(** * mariadb-mcp: the structured-logging subsystem

    A shallow embedding of [src/logging_config.py] (the formatter
    [CustomJsonFormatter.add_fields], [setup_logger], [get_logger],
    [setup_third_party_logging]) and of [src/config.py] (the settings read
    from the environment and the module body that validates them),
    together with the fragment of Python's [logging], [pathlib] and
    [pythonjsonlogger] libraries these functions call (CPython 3.11,
    python-json-logger 2.0).

    Conventions.
    - Python [str] values are modelled by [string]; the model covers ASCII
      text (environment values, logger names).
    - Python [int] is [Z]; [dict] with string keys is [gmap string _].
    - Stateful code runs in the monad [M]: a state transformer over [World]
      whose result is either a returned value or a raised exception; the
      state is threaded through a raise, as Python keeps the mutations made
      before an exception.
    - The body of [config.py] also writes log records: it runs in [Script],
      the same monad together with the list of the records emitted.
    - The first half of the file holds the definitions, the second half the
      theorems. *)

From Stdlib Require Import ZArith String Ascii List Bool Lia.
From stdpp Require Import base gmap strings list pretty.
(** * mrequests: parallel HTTP requests over a process pool

    A shallow embedding of [mrequests.py] and the properties of its
    batch ([map]) and stream ([imap]) executors.

    Conventions of the embedding.
    - Python objects that the module only passes around are values of
      [Value]; keyword-argument dictionaries are [gmap string Value].
    - The HTTP transport ([Session.request] of the requests library) is
      an oracle [session_request]: it either hands back a [Response] or
      raises an [Exception], the class that [except Exception] catches.
      Everything proved below holds for every oracle.
    - A [Response] is truthy exactly when requests' [Response.ok] holds,
      that is when its status code is outside 400..599.
    - Code that runs in the calling process and may raise, and whose
      effects are observable (pool life cycle, calls of the exception
      handler), lives in the monad [Py]: a trace of events plus an
      outcome that is a value or a raised exception.
    - The worker pool pickles a unit into a worker and pickles the unit
      returned by [send] back; this is modelled as the function [send]
      applied to the attribute values of the unit.
    - The requests given to [map] and [imap] are finite lists; the
      order in which the units of [imap] finish is a parameter. *)

From stdpp Require Import gmap strings list fin_maps.
From Stdlib Require Import ZArith Lia.

Local Open Scope string_scope.
Local Open Scope list_scope.
Local Open Scope Z_scope.

(** ** Python values *)

#[warnings="-register-all"]
Inductive Value : Type :=
| VNone
| VBool (b : bool)
| VInt (z : Z)
| VStr (s : string)
| VCallable (name : string)
| VSession (id : nat)
| VDict (items : list (string * Value)).

(** Truth value testing, as [if v:] does it. *)
Definition truthy (v : Value) : bool :=
  match v with
  | VNone => false
  | VBool b => b
  | VInt z => negb (z =? 0)
  | VStr s => negb (String.eqb s "")
  | VCallable _ => true
  | VSession _ => true
  | VDict items => match items with [] => false | _ :: _ => true end
  end.

(** [v is None] *)
Definition is_None (v : Value) : bool :=
  match v with VNone => true | _ => false end.

(** [d.pop(k, dflt)]: the value removed (or the default) and the
    dictionary afterwards. *)
Definition pop (k : string) (dflt : Value) (d : gmap string Value)
  : Value * gmap string Value :=
  (default dflt (d !! k), delete k d).

(** [d.update(other)]: the entries of [other] win. *)
Definition update (d other : gmap string Value) : gmap string Value :=
  other ∪ d.

(** ** The requests library, as far as the module sees it *)

Record Exception : Type := mkException {
  exc_class : string;
  exc_msg : string
}.
(** C8 (the code departs from it).  Called with the default file name,
    [save_checkpoint] writes the pickled state to [ckpt.pth.tar] in the
    working directory and leaves [./checkpoint/ckpt.pth.tar] as it was;
    only the best copy behaves as described: written when [is_best] is
    true, left alone when it is false. *)
Theorem save_checkpoint_ignores_path (state : State) (is_best : bool)
    (fs : gmap (list string) (file State)) :
  let fs' := snd (save_checkpoint state is_best "ckpt.pth.tar" fs) in
  fs' !! resolve "ckpt.pth.tar" = Some (Pickled state) ∧
  fs' !! resolve "./checkpoint/ckpt.pth.tar"
    = fs !! resolve "./checkpoint/ckpt.pth.tar" ∧
  fs' !! resolve "ckpt_best.pth.tar"
    = (if is_best then Some (Pickled state) else fs !! resolve "ckpt_best.pth.tar").
Proof.
  destruct is_best.
  - rewrite save_checkpoint_best by (vm_compute; discriminate).
    cbn [snd]. repeat split.
    + rewrite lookup_insert_ne by (vm_compute; discriminate).
      by rewrite lookup_insert_eq.
    + by rewrite !lookup_insert_ne by (vm_compute; discriminate).
    + by rewrite lookup_insert_eq.
  - rewrite save_checkpoint_plain. cbn [snd]. repeat split.
    + by rewrite lookup_insert_eq.
    + by rewrite lookup_insert_ne by (vm_compute; discriminate).
    + by rewrite lookup_insert_ne by (vm_compute; discriminate).
Qed.

End CkptProofs.

(** ** show_log *)

Section LogProofs.
Import Log.

Lemma snoc_neq {A} (l : list A) (x : A) : l ++ [x] ≠ l.
Proof.
  intros H. apply (f_equal length) in H. rewrite length_app in H. cbn in H. lia.
Qed.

┄┄┄┄┄┄┄┄┄┄

- _Work order_
When you reach the end of the data above, set it all down again unchanged.

- _Finished exercise_
(** * mariadb-mcp: the structured-logging subsystem

    A shallow embedding of [src/logging_config.py] (the formatter
    [CustomJsonFormatter.add_fields], [setup_logger], [get_logger],
    [setup_third_party_logging]) and of [src/config.py] (the settings read
    from the environment and the module body that validates them),
    together with the fragment of Python's [logging], [pathlib] and
    [pythonjsonlogger] libraries these functions call (CPython 3.11,
    python-json-logger 2.0).

    Conventions.
    - Python [str] values are modelled by [string]; the model covers ASCII
      text (environment values, logger names).
    - Python [int] is [Z]; [dict] with string keys is [gmap string _].
    - Stateful code runs in the monad [M]: a state transformer over [World]
      whose result is either a returned value or a raised exception; the
      state is threaded through a raise, as Python keeps the mutations made
      before an exception.
    - The body of [config.py] also writes log records: it runs in [Script],
      the same monad together with the list of the records emitted.
    - The first half of the file holds the definitions, the second half the
      theorems. *)

From Stdlib Require Import ZArith String Ascii List Bool Lia.
From stdpp Require Import base gmap strings list pretty.
(** * mrequests: parallel HTTP requests over a process pool

    A shallow embedding of [mrequests.py] and the properties of its
    batch ([map]) and stream ([imap]) executors.

    Conventions of the embedding.
    - Python objects that the module only passes around are values of
      [Value]; keyword-argument dictionaries are [gmap string Value].
    - The HTTP transport ([Session.request] of the requests library) is
      an oracle [session_request]: it either hands back a [Response] or
      raises an [Exception], the class that [except Exception] catches.
      Everything proved below holds for every oracle.
    - A [Response] is truthy exactly when requests' [Response.ok] holds,
      that is when its status code is outside 400..599.
    - Code that runs in the calling process and may raise, and whose
      effects are observable (pool life cycle, calls of the exception
      handler), lives in the monad [Py]: a trace of events plus an
      outcome that is a value or a raised exception.
    - The worker pool pickles a unit into a worker and pickles the unit
      returned by [send] back; this is modelled as the function [send]
      applied to the attribute values of the unit.
    - The requests given to [map] and [imap] are finite lists; the
      order in which the units of [imap] finish is a parameter. *)

From stdpp Require Import gmap strings list fin_maps.
From Stdlib Require Import ZArith Lia.

Local Open Scope string_scope.
Local Open Scope list_scope.
Local Open Scope Z_scope.

(** ** Python values *)

#[warnings="-register-all"]
Inductive Value : Type :=
| VNone
| VBool (b : bool)
| VInt (z : Z)
| VStr (s : string)
| VCallable (name : string)
| VSession (id : nat)
| VDict (items : list (string * Value)).

(** Truth value testing, as [if v:] does it. *)
Definition truthy (v : Value) : bool :=
  match v with
  | VNone => false
  | VBool b => b
  | VInt z => negb (z =? 0)
  | VStr s => negb (String.eqb s "")
  | VCallable _ => true
  | VSession _ => true
  | VDict items => match items with [] => false | _ :: _ => true end
  end.

(** [v is None] *)
Definition is_None (v : Value) : bool :=
  match v with VNone => true | _ => false end.

(** [d.pop(k, dflt)]: the value removed (or the default) and the
    dictionary afterwards. *)
Definition pop (k : string) (dflt : Value) (d : gmap string Value)
  : Value * gmap string Value :=
  (default dflt (d !! k), delete k d).

(** [d.update(other)]: the entries of [other] win. *)
Definition update (d other : gmap string Value) : gmap string Value :=
  other ∪ d.

(** ** The requests library, as far as the module sees it *)

Record Exception : Type := mkException {
  exc_class : string;
  exc_msg : string
}.
(** C8 (the code departs from it).  Called with the default file name,
    [save_checkpoint] writes the pickled state to [ckpt.pth.tar] in the
    working directory and leaves [./checkpoint/ckpt.pth.tar] as it was;
    only the best copy behaves as described: written when [is_best] is
    true, left alone when it is false. *)
Theorem save_checkpoint_ignores_path (state : State) (is_best : bool)
    (fs : gmap (list string) (file State)) :
  let fs' := snd (save_checkpoint state is_best "ckpt.pth.tar" fs) in
  fs' !! resolve "ckpt.pth.tar" = Some (Pickled state) ∧
  fs' !! resolve "./checkpoint/ckpt.pth.tar"
    = fs !! resolve "./checkpoint/ckpt.pth.tar" ∧
  fs' !! resolve "ckpt_best.pth.tar"
    = (if is_best then Some (Pickled state) else fs !! resolve "ckpt_best.pth.tar").
Proof.
  destruct is_best.
  - rewrite save_checkpoint_best by (vm_compute; discriminate).
    cbn [snd]. repeat split.
    + rewrite lookup_insert_ne by (vm_compute; discriminate).
      by rewrite lookup_insert_eq.
    + by rewrite !lookup_insert_ne by (vm_compute; discriminate).
    + by rewrite lookup_insert_eq.
  - rewrite save_checkpoint_plain. cbn [snd]. repeat split.
    + by rewrite lookup_insert_eq.
    + by rewrite lookup_insert_ne by (vm_compute; discriminate).
    + by rewrite lookup_insert_ne by (vm_compute; discriminate).
Qed.

End CkptProofs.

(** ** show_log *)

Section LogProofs.
Import Log.

Lemma snoc_neq {A} (l : list A) (x : A) : l ++ [x] ≠ l.
Proof.
  intros H. apply (f_equal length) in H. rewrite length_app in H. cbn in H. lia.
Qed.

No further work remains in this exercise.